→ THE PROBLEM
Read the lines of the data below and retrieve those with "reference".

→ Excerpts from a dataset
+++
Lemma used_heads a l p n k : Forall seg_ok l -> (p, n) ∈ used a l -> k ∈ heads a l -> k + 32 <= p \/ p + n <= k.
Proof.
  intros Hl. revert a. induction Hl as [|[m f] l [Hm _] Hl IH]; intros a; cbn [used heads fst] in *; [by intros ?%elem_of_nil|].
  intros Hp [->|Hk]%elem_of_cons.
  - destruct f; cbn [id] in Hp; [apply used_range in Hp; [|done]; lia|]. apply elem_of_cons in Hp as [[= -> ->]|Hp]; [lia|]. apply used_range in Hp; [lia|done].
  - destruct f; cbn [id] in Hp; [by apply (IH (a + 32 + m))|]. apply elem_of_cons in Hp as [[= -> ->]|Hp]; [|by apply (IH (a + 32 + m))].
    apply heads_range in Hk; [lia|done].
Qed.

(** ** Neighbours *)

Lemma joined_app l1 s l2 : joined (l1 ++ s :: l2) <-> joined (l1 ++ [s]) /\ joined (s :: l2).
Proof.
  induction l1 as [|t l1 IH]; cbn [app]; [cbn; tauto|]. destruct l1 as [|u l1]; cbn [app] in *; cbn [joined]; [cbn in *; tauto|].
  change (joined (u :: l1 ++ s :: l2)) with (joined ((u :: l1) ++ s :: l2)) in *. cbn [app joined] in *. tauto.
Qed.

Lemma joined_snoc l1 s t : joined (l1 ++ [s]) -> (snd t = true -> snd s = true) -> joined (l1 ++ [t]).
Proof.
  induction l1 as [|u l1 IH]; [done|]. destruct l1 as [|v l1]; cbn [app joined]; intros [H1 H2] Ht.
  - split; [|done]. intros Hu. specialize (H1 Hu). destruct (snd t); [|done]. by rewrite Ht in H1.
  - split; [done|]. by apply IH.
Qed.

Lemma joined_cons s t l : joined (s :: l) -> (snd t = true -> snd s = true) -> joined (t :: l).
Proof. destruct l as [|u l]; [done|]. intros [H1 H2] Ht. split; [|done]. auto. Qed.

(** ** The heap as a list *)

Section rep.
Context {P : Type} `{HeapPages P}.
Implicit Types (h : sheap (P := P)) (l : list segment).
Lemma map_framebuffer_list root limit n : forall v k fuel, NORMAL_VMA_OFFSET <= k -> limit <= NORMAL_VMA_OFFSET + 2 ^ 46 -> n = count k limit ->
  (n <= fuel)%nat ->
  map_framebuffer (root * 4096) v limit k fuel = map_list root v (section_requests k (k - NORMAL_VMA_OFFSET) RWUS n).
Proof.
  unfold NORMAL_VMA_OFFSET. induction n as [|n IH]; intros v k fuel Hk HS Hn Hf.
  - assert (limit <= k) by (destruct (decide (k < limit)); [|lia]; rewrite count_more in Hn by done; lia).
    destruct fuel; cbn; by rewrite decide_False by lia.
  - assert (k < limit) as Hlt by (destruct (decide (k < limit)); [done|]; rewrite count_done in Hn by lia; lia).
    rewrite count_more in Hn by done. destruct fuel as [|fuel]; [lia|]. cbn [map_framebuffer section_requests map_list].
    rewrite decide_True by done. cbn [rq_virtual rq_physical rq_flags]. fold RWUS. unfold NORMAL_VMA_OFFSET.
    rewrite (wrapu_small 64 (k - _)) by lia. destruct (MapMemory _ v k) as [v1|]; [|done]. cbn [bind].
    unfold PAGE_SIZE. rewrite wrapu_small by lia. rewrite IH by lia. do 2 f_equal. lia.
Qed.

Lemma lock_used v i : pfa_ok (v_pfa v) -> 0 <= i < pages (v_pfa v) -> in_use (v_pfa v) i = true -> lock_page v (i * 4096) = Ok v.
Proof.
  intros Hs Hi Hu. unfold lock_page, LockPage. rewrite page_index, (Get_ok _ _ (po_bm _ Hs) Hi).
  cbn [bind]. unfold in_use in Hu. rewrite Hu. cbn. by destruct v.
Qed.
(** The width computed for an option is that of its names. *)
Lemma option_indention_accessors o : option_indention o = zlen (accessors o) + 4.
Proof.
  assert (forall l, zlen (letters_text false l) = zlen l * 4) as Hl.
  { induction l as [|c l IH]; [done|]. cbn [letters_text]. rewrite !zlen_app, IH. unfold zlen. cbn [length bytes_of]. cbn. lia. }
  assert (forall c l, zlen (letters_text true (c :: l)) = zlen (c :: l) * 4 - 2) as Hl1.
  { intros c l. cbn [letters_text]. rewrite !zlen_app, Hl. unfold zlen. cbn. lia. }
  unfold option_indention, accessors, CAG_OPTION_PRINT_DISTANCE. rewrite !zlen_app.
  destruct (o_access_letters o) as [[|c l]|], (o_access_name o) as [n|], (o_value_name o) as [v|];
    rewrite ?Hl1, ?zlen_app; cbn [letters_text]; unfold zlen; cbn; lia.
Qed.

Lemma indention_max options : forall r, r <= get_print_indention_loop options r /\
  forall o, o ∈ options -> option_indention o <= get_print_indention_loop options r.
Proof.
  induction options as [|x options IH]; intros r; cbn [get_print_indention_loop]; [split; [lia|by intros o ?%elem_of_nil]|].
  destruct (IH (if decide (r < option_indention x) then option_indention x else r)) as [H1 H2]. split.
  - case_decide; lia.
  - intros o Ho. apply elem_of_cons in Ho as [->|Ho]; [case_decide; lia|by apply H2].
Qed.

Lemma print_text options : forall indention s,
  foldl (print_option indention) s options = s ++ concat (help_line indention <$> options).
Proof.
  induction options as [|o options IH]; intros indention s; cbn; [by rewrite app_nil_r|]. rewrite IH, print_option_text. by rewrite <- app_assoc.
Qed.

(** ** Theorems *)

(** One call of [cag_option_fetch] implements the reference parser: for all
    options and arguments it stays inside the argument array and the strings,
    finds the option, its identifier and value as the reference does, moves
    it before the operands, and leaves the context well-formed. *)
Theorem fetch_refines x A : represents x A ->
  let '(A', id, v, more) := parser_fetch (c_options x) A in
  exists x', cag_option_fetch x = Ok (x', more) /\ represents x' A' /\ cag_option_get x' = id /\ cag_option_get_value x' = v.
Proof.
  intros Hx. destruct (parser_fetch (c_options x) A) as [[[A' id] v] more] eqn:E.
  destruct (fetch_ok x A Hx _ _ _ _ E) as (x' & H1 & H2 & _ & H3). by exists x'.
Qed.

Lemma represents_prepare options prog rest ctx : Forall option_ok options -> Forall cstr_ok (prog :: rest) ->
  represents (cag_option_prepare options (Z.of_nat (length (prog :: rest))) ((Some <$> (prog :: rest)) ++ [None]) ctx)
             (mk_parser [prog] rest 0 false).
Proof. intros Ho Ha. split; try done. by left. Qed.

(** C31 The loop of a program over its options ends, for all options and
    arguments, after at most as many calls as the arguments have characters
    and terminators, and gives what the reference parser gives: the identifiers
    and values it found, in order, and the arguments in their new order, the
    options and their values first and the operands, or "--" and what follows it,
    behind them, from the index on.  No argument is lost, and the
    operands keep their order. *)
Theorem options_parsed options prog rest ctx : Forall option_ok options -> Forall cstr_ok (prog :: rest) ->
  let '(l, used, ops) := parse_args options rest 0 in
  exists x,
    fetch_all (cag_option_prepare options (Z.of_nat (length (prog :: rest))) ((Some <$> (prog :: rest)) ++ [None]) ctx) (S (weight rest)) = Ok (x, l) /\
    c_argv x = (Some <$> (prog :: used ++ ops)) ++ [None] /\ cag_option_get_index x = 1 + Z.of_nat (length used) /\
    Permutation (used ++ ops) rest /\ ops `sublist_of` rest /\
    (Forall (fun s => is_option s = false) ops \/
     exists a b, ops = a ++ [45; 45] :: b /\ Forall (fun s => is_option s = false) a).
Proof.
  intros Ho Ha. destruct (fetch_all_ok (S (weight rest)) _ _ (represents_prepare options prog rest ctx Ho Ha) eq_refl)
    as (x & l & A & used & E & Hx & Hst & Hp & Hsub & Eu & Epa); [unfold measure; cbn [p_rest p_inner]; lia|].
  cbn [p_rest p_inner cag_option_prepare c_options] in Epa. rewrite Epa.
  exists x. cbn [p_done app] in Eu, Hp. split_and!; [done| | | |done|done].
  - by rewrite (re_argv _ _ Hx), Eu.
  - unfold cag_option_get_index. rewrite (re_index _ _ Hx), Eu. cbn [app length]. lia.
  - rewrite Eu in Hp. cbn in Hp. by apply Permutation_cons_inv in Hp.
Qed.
+++
→ ANSWER TO THE EXERCISE
(** One call of [cag_option_fetch] implements the reference parser: for all
    finds the option, its identifier and value as the reference does, moves
    and terminators, and gives what the reference parser gives: the identifiers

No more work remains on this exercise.